Insert links to Google app links in pintagged videos

Many teachers use Google apps and we do not just mean documents and slides, but also forms, spreadsheets and as well, all the elements that we have in our Google Drive: pdfs, images, videos, audios, etc…

ClassInTheBox allows you to insert links in its progress bars (the upper one designated to put pins, the lower one to underline the video through tags), so we must be careful with inserting the correct link or we run the risk that the link we insert does not work. Here we leave you a series of tips and ideas so that everything flows…

1. If you want to insert links so that students can see or read the content as reference material (for example a document, a presentation, etc.) remember put them with the role of “viewer” (at the top right click on “Share” and in “General access” change the restricted one to “Anyone with the link”. (You could leave it for any user within your domain, but that will limit viewing by third parties).

There are some types of files (images, pdfs, audios and videos) where the share option is found in the menu with the three dots in the upper right.

A good option is to create a folder within Google Drive with all the items that you are going to share permission, so you give the folder itself “view” permission, and automatically all the items that are inside inherit the same permission, but we understand that you may already have to items arranged in different folders and then you prefer to give permission one by one.

2. If what you want is for the students to directly edit the content of the document itself (a presentation, a jamboard, etc.) follow the steps in the previous point but change the role to “editor” (when you change the access from restricted to “anyone with the link”). We want to warn you that in this way, the document can be edited by anyone who accesses the link. You have to be very clear about who you want to see the video, and in case your students are the ones who will see it (and therefore they will be able to edit the content of editable links like these) leave some clear instructions on what they should do.

3. Another option is to leave the document with a “force copy” link, so that when clicked the link of the document (presentation, sheet, etc.) itself, the system asks if you want to “copy” the document in the Google Drive of the user who clicks on it, thus generating a personal copy that you can edit as you please. For this, you have to follow these two steps: First, put the document on “view” permission (same as the instructions in 1 above) and second, copy the url of the document itself that you are going to paste as a link inside the corresponding pin or tag, paste it but substitute the word “edit” ( and everything that comes after) by copy… Yes, it’s a bit convoluted, Google has been suggested many times to allow this natively, but for now it’s the only viable option.
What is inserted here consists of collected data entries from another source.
Lemma bend_arcs_map (p : CoilParameters) :
  tg_bend_arcs (generate_top_geometry p)
  = map (fun row : Z =>
           (casing_width p + casing_right p,
            (row_centreline p row + row_centreline p (row + 1)) / 2,
            (row_centreline p (row + 1) - row_centreline p row) / 2,
            - (90), 180))
        (range3 0 (no_of_rows p - 1) 2).
Proof.
  exact (for_each_append_map _ (range3 0 (no_of_rows p - 1) 2)).
Qed.

Example range3_steps_by_two :
  range3 0 (6 - 1) 2 = [0; 2; 4]%Z /\ range3 0 (5 - 1) 2 = [0; 2]%Z
  /\ range3 0 (1 - 1) 2 = [] /\ range3 0 (-1 - 1) 2 = [].
Proof. repeat split. Qed.

Example default_bend_arcs :
  List.length (tg_bend_arcs (generate_top_geometry default_params)) = 3%nat
  /\ List.length (tg_bend_arcs (generate_top_geometry (set_no_of_rows 5 default_params)))
     = 2%nat.
Proof. split; reflexivity. Qed.

(** C5 (as stated) fails for a negative row count: with no_of_rows = -1
    the loop [range(0, -2, 2)] is empty, so no arc is emitted, while
    floor(-1 / 2) = -1. *)
Lemma arc_count_is_not_half_a_negative_row_count :
  ~ arc_count_is_half_the_row_count (set_no_of_rows (-1) default_params).
Proof.
  unfold arc_count_is_half_the_row_count. rewrite bend_arcs_map, length_map.
  vm_compute. discriminate.
Qed.

(** C5 (as amended).  The bend arcs pair rows 0-1, 2-3, ...: arc [k]
    belongs to rows 2k and 2k+1, both existing rows; it is centred at
    x = casing_width + casing_right, at the midpoint between the two
    rows' centrelines (the centrelines the tube lines are drawn
    around), with radius half their spacing, start angle -90 and span
    180.  The number of arcs is floor(no_of_rows / 2) when no_of_rows
    is not negative, and 0 otherwise; an odd last row has no arc. *)
Theorem bend_arcs_pair_rows (p : CoilParameters) :
  let g := generate_top_geometry p in
  let tube_r := tube_diameter p / 2 in
  (forall row, (0 <= row < no_of_rows p)%Z ->
     exists x1 x2,
       nth_error (tg_tube_lines g) (Z.to_nat (2 * row))
       = Some (x1, row_centreline p row - tube_r, x2, row_centreline p row - tube_r)
       /\ nth_error (tg_tube_lines g) (Z.to_nat (2 * row + 1))
          = Some (x1, row_centreline p row + tube_r, x2, row_centreline p row + tube_r))
  /\ Z.of_nat (List.length (tg_bend_arcs g)) = Z.max 0 (no_of_rows p / 2)
  /\ (forall k, (0 <= k < no_of_rows p / 2)%Z ->
        (2 * k + 1 < no_of_rows p)%Z
        /\ exists mid_y r,
             nth_error (tg_bend_arcs g) (Z.to_nat k)
             = Some (casing_width p + casing_right p, mid_y, r, - (90), 180)
             /\ mid_y == (row_centreline p (2 * k) + row_centreline p (2 * k + 1)) / 2
             /\ r == (row_centreline p (2 * k + 1) - row_centreline p (2 * k)) / 2
             /\ r == row_pitch p / 2).
Proof.
  intros g tube_r. split; [|split].
  - intros row Hrow. eexists _, _. exact (tube_lines_at p row Hrow).
  - unfold g. rewrite bend_arcs_map, length_map, length_range3.
    replace (no_of_rows p - 1 - 0 + 2 - 1)%Z with (no_of_rows p) by lia.
    pose proof (Z.div_pos (no_of_rows p) 2).
    assert (no_of_rows p < 0 -> no_of_rows p / 2 < 0)%Z
      by (intros; apply Z.div_lt_upper_bound; lia).
    lia.
  - intros k Hk. split.
    + pose proof (Z.mul_div_le (no_of_rows p) 2). lia.
    + unfold g. rewrite bend_arcs_map, nth_error_map.
      rewrite nth_error_range3
        by (replace (no_of_rows p - 1 - 0 + 2 - 1)%Z with (no_of_rows p) by lia; exact Hk).
      replace (0 + k * 2)%Z with (2 * k)%Z by lia. cbn [option_map].
      eexists _, _. split; [reflexivity|].
      split; [reflexivity|]. split; [reflexivity|].
      unfold row_centreline. rewrite inject_Z_plus. field.
Qed.

Lemma bend_arcs_pair_rows_witness :
  (2 * 2 + 1 < no_of_rows default_params)%Z
  /\ exists mid_y r,
       nth_error (tg_bend_arcs (generate_top_geometry default_params)) (Z.to_nat 2)
       = Some (casing_width default_params + casing_right default_params,
               mid_y, r, - (90), 180)
       /\ mid_y == (row_centreline default_params (2 * 2)
                    + row_centreline default_params (2 * 2 + 1)) / 2
       /\ r == (row_centreline default_params (2 * 2 + 1)
                - row_centreline default_params (2 * 2)) / 2
       /\ r == row_pitch default_params / 2.
Proof.
  refine (proj2 (proj2 (bend_arcs_pair_rows default_params)) 2%Z _).
  vm_compute. split; [discriminate | reflexivity].
Defined.

(** ** Top view: connection pipes *)

Lemma connection_geometry_LHS (p : CoilParameters) :
  connection_side p = "LHS" ->
  let g := generate_top_geometry p in
  let pipe_ext := connection_extension p in
  let pipe_r := tube_diameter p / 2 in
  let stub_lo := - pipe_ext + top_pipe_stub_center_offset p - top_pipe_stub_spacing p / 2 in
  let stub_hi := - pipe_ext + top_pipe_stub_center_offset p + top_pipe_stub_spacing p / 2 in
  tg_connection_pipes g
  = [ mkConnectionPipe (- pipe_ext, pipe_y_in p, header_block_len p, pipe_y_in p)
                       "IN" (- pipe_ext - 20, pipe_y_in p);
      mkConnectionPipe (- pipe_ext, pipe_y_out p, header_block_len p, pipe_y_out p)
                       "OUT" (- pipe_ext - 25, pipe_y_out p) ]
  /\ tg_pipe_circles g
     = [ (- pipe_ext + top_pipe_fitting_outer_offset p, pipe_y_in p, pipe_r);
         (header_block_len p - top_pipe_fitting_inner_offset p, pipe_y_in p, pipe_r);
         (- pipe_ext + top_pipe_fitting_outer_offset p, pipe_y_out p, pipe_r);
         (header_block_len p - top_pipe_fitting_inner_offset p, pipe_y_out p, pipe_r) ]
  /\ tg_pipe_stubs g
     = [ (stub_lo, pipe_y_in p - pipe_r, stub_lo, pipe_y_in p + pipe_r);
         (stub_hi, pipe_y_in p - pipe_r, stub_hi, pipe_y_in p + pipe_r);
         (stub_lo, pipe_y_out p - pipe_r, stub_lo, pipe_y_out p + pipe_r);
         (stub_hi, pipe_y_out p - pipe_r, stub_hi, pipe_y_out p + pipe_r) ].
Proof.
  intros Hside. cbv zeta.
  unfold generate_top_geometry. rewrite Hside.
  repeat split.
Qed.
(** * urscript-tools: the tester CLI driver (src/cli/tester-cli.ts)

    A shallow embedding of the configuration pipeline of the
    [urscript-tester] command line driver: the default configuration, the
    test pattern resolver [getTestPattern], and [main] itself (argument
    handling, file loading, JSON parsing, the lodash [merge] of the user
    configuration onto the defaults, the derivation of the bundler
    configuration, the concatenating [mergeWith] of the global source sets
    and the assembly of the runner and execution configurations).

    JavaScript objects are mutable and shared: [main] copies the default
    configuration with a spread (one level deep) and aliases
    [config.sources] into the bundler configuration.  Objects therefore
    live in a heap of cells addressed by location, and every operation of
    the driver threads that heap.

    Conventions.  Numbers are integers, strings are sequences of bytes
    (the driver only looks for ["/"] and ["."] in them), paths are POSIX
    paths, and the driver runs as strict code, as a compiled module does.
    The file system, [JSON.parse] and the execution service are a
    parameter of [main], the record [world]. *)

From Stdlib Require Import ZArith String Ascii List Bool Lia.
From stdpp Require Import base tactics option list strings.
(** X16: the streams the loop goes through are the values of the first
    element of exiftool's array, in their order, and nothing else:
    [read_streams] returns exactly when the decoded output is a list
    whose first element is a dict and [timestamp_seconds] has no more
    digits than [str] writes (line 136 formats it). Later elements are
    never looked at; an empty list, a dict or a string in place of the
    list raises. *)
Theorem read_streams_first_document
    (env : Env) (args : Namespace) (o : Video) (video : string) (w : World)
    (streams : list value) :
  fst (read_streams env args o video w) = ok streams <->
  (exists d rest,
     exiftool_json env video = ok (VList (VDict d :: rest)) /\
     streams = map snd d) /\
  Z.of_nat (decimal_digits (timestamp_seconds o)) <= int_max_str_digits.
Proof.
  assert (Hrun : fst (read_streams env args o video w) =
                 bind (exiftool_json env video)
                   (fun documents =>
                      bind (str_int (timestamp_seconds o))
                        (fun _ => bind (getitem0 documents) values))).
  { unfold read_streams, mbind, info, emit, lift, bind. simpl.
    destruct (exiftool_json env video) as [e|documents]; [reflexivity|]. simpl.
    destruct (str_int (timestamp_seconds o)) as [e|seconds]; [reflexivity|]. simpl.
    destruct (getitem0 documents); reflexivity. }
  rewrite Hrun. unfold bind at 1.
  destruct (exiftool_json env video) as [e|documents].
  { split; [discriminate|]. intros [(d & rest & H & _) _]. discriminate. }
  unfold bind at 1, str_int.
  destruct (Z.leb_spec (Z.of_nat (decimal_digits (timestamp_seconds o)))
              int_max_str_digits) as [Hle|Hgt].
  - unfold ok at 1. rewrite first_document_values. unfold ok. split.
    + intros (d & rest & -> & ->). split; [eauto | exact Hle].
    + intros [(d & rest & [= ->] & ->) _]. eauto.
  - unfold raise. split; [discriminate|]. intros [_ Hle]. lia.
Qed.

(* ================================================================= *)
(** ** The still image *)

(** The first piece of a split is what stands before the first
    separator. *)
Lemma split_first_piece (sep : ascii) (s : string) :
  exists stem pieces,
    split sep s = stem :: pieces /\ free_of sep stem /\
    ((pieces = [] /\ s = stem) \/ exists rest, s = stem ++ String sep rest).
Proof.
  induction s as [|c s IH].
  - exists "", []. simpl. auto.
  - simpl. destruct (Ascii.eqb_spec c sep) as [->|Hne].
    + exists "", (split sep s). simpl. split; [reflexivity|]. split; [exact I|].
      right. exists s. reflexivity.
    + destruct IH as (stem & pieces & -> & Hfree & Hs).
      exists (String c stem), pieces. split; [reflexivity|].
      split; [simpl; auto|].
      destruct Hs as [[-> ->] | [rest ->]]; [left; auto|].
      right. exists rest. reflexivity.
Qed.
4. Finally, we want to warn you that when you paste the link of a Google Form, put the correct link, which is not the one for editing the form itself, but the one that allows you to view the questions and do it directly on the screen. To do this, first make sure that the form is accessible to everyone or only within your domain (in settings>responses), and then, get the link of the form (not from the edit view) by going to “send” button and copying the link that appears under the “link” icon. Inside you will have the option to shorten the link if you wish.

Finally, a recommendation. If you want to test if your links work correctly, one option is to copy the url of the pintagged video and paste it into an “incognito” tab, so you can check if all the links that you have been anchoring in your pintagged video work.